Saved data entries

▼

Lemma put_tenant_of s tid q p clk :
  tenants_ok s → 0 ≤ tid < MAX_TENANTS → 0 ≤ q →
  tenant_policy_of (s <| g_tenant_policies ::= <[Z.to_nat tid := p]> |> <| clock := clk |>) q =
    if decide (q = tid) then p else tenant_policy_of s q.
Proof.
  intros [Hl _] Ht Hq. unfold tenant_policy_of. cbn. case_decide as Hd; [subst q|].
  - rw list_lookup_insert_eq; [rw Hl; unfold MAX_TENANTS in *; lia|done].
  - rw list_lookup_insert_ne; [lia|done].
Qed.

Lemma get_all_run s n :
  tenants_ok s → 0 < n →
  ∃ l, dynamic_policy_get_all_tenant_policies true n s = Ret (Z.of_nat (length l), l) s ∧
    l = take (Z.to_nat n) (filter (λ p, tenant_id p ≠ 0) (g_tenant_policies s)).
Proof.
  intros [_ Hf] Hn. unfold dynamic_policy_get_all_tenant_policies.
  rw (proj2 (Z.leb_gt _ _) Hn). cbn [negb orb].
  rw (bind_Ret _ _ _ _ _ (lock_tenants_run s Hf)). run.
  exists (collect_policies (g_tenant_policies s) 0 n).
  split; [destruct s; cbn in Hf; by subst|].
  rw collect_policies_spec; [lia|]. by rw Z.sub_0_r.
Qed.

Lemma set_tenant_run s tid p :
  tenants_ok s → tid < MAX_TENANTS →
  dynamic_policy_set_tenant_policy tid (Some p) s =
    Ret 0 (s <| g_tenant_policies ::= <[Z.to_nat tid := p <| last_updated := clock s 0%nat |>]> |>
             <| clock := λ n, clock s (S n) |>).
Proof.
  intros [_ Hf] Ht. unfold dynamic_policy_set_tenant_policy.
  rw (proj2 (Z.leb_gt _ _) Ht) (bind_Ret _ _ _ _ _ (lock_tenants_run s Hf)).
  unfold time. run. cbn. destruct s. cbn in Hf. by subst.
Qed.

Lemma delete_tenant_run s tid :
  tenants_ok s → tid < MAX_TENANTS →
  dynamic_policy_delete_tenant_policy tid s =
    Ret 0 (s <| g_tenant_policies ::= <[Z.to_nat tid := tenant_policy_zero]> |> <| clock := clock s |>).
Proof.
  intros [_ Hf] Ht. unfold dynamic_policy_delete_tenant_policy.
  rw (proj2 (Z.leb_gt _ _) Ht) (bind_Ret _ _ _ _ _ (lock_tenants_run s Hf)).
  run. cbn. destruct s. cbn in Hf. by subst.
Qed.

Lemma put_tenant_ok s i p clk :
  tenants_ok s → tenants_ok (s <| g_tenant_policies ::= <[i := p]> |> <| clock := clk |>).
Proof. intros [Hl Hf]. split; [cbn; by rw length_insert|done]. Qed.

(** The tenant policies are a table indexed by the tenant id: a stored policy
    is the one read back, stamped with the current time, the other tenants keep
    theirs; a deleted one reads as zeros; an id of [MAX_TENANTS] or more is
    refused; and a list of all policies holds, in order of their index, the first
    [max_count] entries whose [tenant_id] field is not 0. *)
Theorem tenant_policy_table s tid p :
  tenants_ok s → 0 ≤ tid →
  ∃ r s', dynamic_policy_set_tenant_policy tid (Some p) s = Ret r s' ∧ tenants_ok s' ∧
    r = (if tid <? MAX_TENANTS then 0 else -1) ∧
    (∀ q, 0 ≤ q < MAX_TENANTS → dynamic_policy_get_tenant_policy q (Some tenant_policy_zero) s' =
       Ret (0, Some (if decide (q = tid) then p <| last_updated := clock s 0%nat |>
                     else tenant_policy_of s q)) s') ∧
    (∀ n, 0 < n → ∃ l, dynamic_policy_get_all_tenant_policies true n s' =
       Ret (Z.of_nat (length l), l) s' ∧
       l = take (Z.to_nat n) (filter (λ p, tenant_id p ≠ 0) (g_tenant_policies s'))) ∧
    ∃ s'', dynamic_policy_delete_tenant_policy tid s' = Ret r s'' ∧ tenants_ok s'' ∧
      ∀ q, 0 ≤ q < MAX_TENANTS →
        tenant_policy_of s'' q = if decide (q = tid) then tenant_policy_zero else tenant_policy_of s q.
Proof.
  intros Hok Ht. destruct (Z.ltb_spec tid MAX_TENANTS) as [Hlt|Hge].
  - eexists 0, _. split; [by apply set_tenant_run|].
    match goal with |- tenants_ok ?s1 ∧ _ => set (s' := s1) end.
    assert (Hok' : tenants_ok s') by by apply put_tenant_ok.
    split_and!; [done|done| | |].
    + intros q Hq. rw (get_tenant_run s' q) //. do 3 f_equal. apply put_tenant_of; [done|lia|lia].
    + intros n Hn. by apply get_all_run.
    + eexists. split_and!; [by apply delete_tenant_run|by apply put_tenant_ok|].
      intros q Hq. rw put_tenant_of; [done|lia|lia|].
      unfold s'. rw put_tenant_of; [done|lia|lia|]. by destruct (decide (q = tid)).
  - exists (-1), s. unfold dynamic_policy_set_tenant_policy, dynamic_policy_delete_tenant_policy.
    rw (proj2 (Z.leb_le _ _) Hge). split_and!; [done..| | |].
    + intros q Hq. rw decide_False; [lia|]. by apply get_tenant_run.
    + intros n Hn. by apply get_all_run.
    + exists s. split_and!; [done..|]. intros q Hq. by rw decide_False; [lia|].
Qed.

Lemma tenant_policy_table_witness :
  let p := mk_tenant_policy 5 "five" small_config 0 in
  ∃ s', dynamic_policy_set_tenant_policy 5 (Some p) at_start = Ret 0 s' ∧
    dynamic_policy_get_tenant_policy 5 (Some tenant_policy_zero) s' =
      Ret (0, Some (p <| last_updated := 1700000000 |>)) s'.
Proof.
  intros p. destruct (tenant_policy_table at_start 5 p) as (r & s' & Hs & _ & -> & Hget & _);
    [by split|lia|].
  exists s'. split; [exact Hs|]. exact (Hget 5 ltac:(split; [lia|by vm_compute])).
Defined.

End PolicyProps.
(* ===== verification/TenantProps.v ===== *)
(** * Invariants and properties of the tenant shared memory

    [shm_ok] is what every sequence of calls preserves from a fresh object, and
    what makes every call return: array lengths, tenant 0 never in use, every
    mapping pointing at a tenant of the array, no pid mapped twice.  [counts_ok]
    is the stronger bookkeeping invariant (the counters count what they name),
    which holds as long as the callers are [disciplined]; the theorems at the
    end of the file show what breaks it.  The pid table refines a finite map
    from pids to tenants. *)

From S2P Require Import Prelude SlotTable ShmTenant.

Module TenantProps.
Import Tenant.

#[local] Arguments Z.to_nat : simpl never.

(** ** The invariant of every sequence of calls *)

Record shm_ok (d : tenant_shared_memory_t) : Prop := {
  ok_tenants : length (tenants d) = Z.to_nat MAX_TENANTS;
  ok_maps : length (pid_mappings d) = Z.to_nat MAX_PROCESSES;
  ok_procs i t : tenants d !! i = Some t → length (processes t) = Z.to_nat MAX_PROCESSES;
  ok_default t : tenants d !! 0%nat = Some t → status t = TENANT_STATUS_INACTIVE;
  ok_ids i t : tenants d !! i = Some t → status t ≠ TENANT_STATUS_INACTIVE →
    tenant_id t = Z.of_nat i;
  ok_map_tids i m : pid_mappings d !! i = Some m → 0 ≤ m_tenant_id m < MAX_TENANTS;
  ok_unique : keys_unique m_pid (pid_mappings d);
  ok_active : is_u32 (active_tenant_count d);
  ok_total : is_u32 (total_process_count d);
}.

(** The object is mapped and nobody holds its lock. *)
Record ready (s : state) : Prop := {
  ready_ptr : g_tenant_shm s = true;
  ready_lock : lock (shm s) = 0;
  ready_shm : shm_ok (shm s);
}.

(** The part of the object a call is about: not the lock, version and time. *)
Record same_content (d d' : tenant_shared_memory_t) : Prop := {
  same_tenants : tenants d' = tenants d;
  same_maps : pid_mappings d' = pid_mappings d;
  same_active : active_tenant_count d' = active_tenant_count d;
  same_total : total_process_count d' = total_process_count d;
}.

(** How a call ends: the pointer is still there, the lock is free, the version
    has moved on, and the content is that of [d]. *)
Record settled (s : state) (d : tenant_shared_memory_t) (s' : state) : Prop := {
  settled_ptr : g_tenant_shm s' = true;
  settled_lock : lock (shm s') = 0;
  settled_version : version (shm s') = u64 (version (shm s) + 1);
  settled_content : same_content d (shm s');
}.

Lemma shm_ok_same d d' : same_content d d' → shm_ok d → shm_ok d'.
Proof.
  destruct d, d'. intros [Ht Hm Ha Hn] []. cbn in *. subst. by split.
Qed.

Lemma settled_ready s d s' : settled s d s' → shm_ok d → ready s'.
Proof. intros [Hp Hl _ Hc] Hd. split; [done..|]. exact (shm_ok_same _ _ Hc Hd). Qed.

Lemma same_content_refl d : same_content d d.
Proof. done. Qed.

Create HintDb tenant discriminated.
#[export] Hint Resolve same_content_refl settled_ready : tenant.

(** Replacing one tenant. *)
Lemma shm_ok_put d i t t' :
  shm_ok d → tenants d !! i = Some t →
  length (processes t') = length (processes t) →
  (status t' ≠ TENANT_STATUS_INACTIVE → tenant_id t' = Z.of_nat i) →
  (i = 0%nat → status t' = TENANT_STATUS_INACTIVE) →
  shm_ok (d <| tenants ::= <[i := t']> |>).
Proof.
  intros Hd Hi Hp Hid H0. pose proof (lookup_lt_Some _ _ _ Hi).
  split; cbn; try apply Hd.
  - rw length_insert. apply Hd.
  - intros j u [(<- & -> & _)|[_ Hj]]%list_lookup_insert_Some.
    + rw Hp. by apply (ok_procs d Hd i).
    + by apply (ok_procs d Hd j).
  - intros u [(? & -> & _)|[_ Hj]]%list_lookup_insert_Some; [by apply H0|by apply (ok_default d Hd)].
  - intros j u [(<- & -> & _)|[_ Hj]]%list_lookup_insert_Some; [done|by apply (ok_ids d Hd)].
Qed.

▲

> [Exercise directions]
The required answer is the run of lines above, starting at the line with "Proof. done. Qed." and ending at the line with "- intros u [(?", reproduced exactly with both ends.

> [Exercise output]
Proof. done. Qed.

Create HintDb tenant discriminated.
#[export] Hint Resolve same_content_refl settled_ready : tenant.

(** Replacing one tenant. *)
Lemma shm_ok_put d i t t' :
  shm_ok d → tenants d !! i = Some t →
  length (processes t') = length (processes t) →
  (status t' ≠ TENANT_STATUS_INACTIVE → tenant_id t' = Z.of_nat i) →
  (i = 0%nat → status t' = TENANT_STATUS_INACTIVE) →
  shm_ok (d <| tenants ::= <[i := t']> |>).
Proof.
  intros Hd Hi Hp Hid H0. pose proof (lookup_lt_Some _ _ _ Hi).
  split; cbn; try apply Hd.
  - rw length_insert. apply Hd.
  - intros j u [(<- & -> & _)|[_ Hj]]%list_lookup_insert_Some.
    + rw Hp. by apply (ok_procs d Hd i).
    + by apply (ok_procs d Hd j).
  - intros u [(? & -> & _)|[_ Hj]]%list_lookup_insert_Some; [by apply H0|by apply (ok_default d Hd)].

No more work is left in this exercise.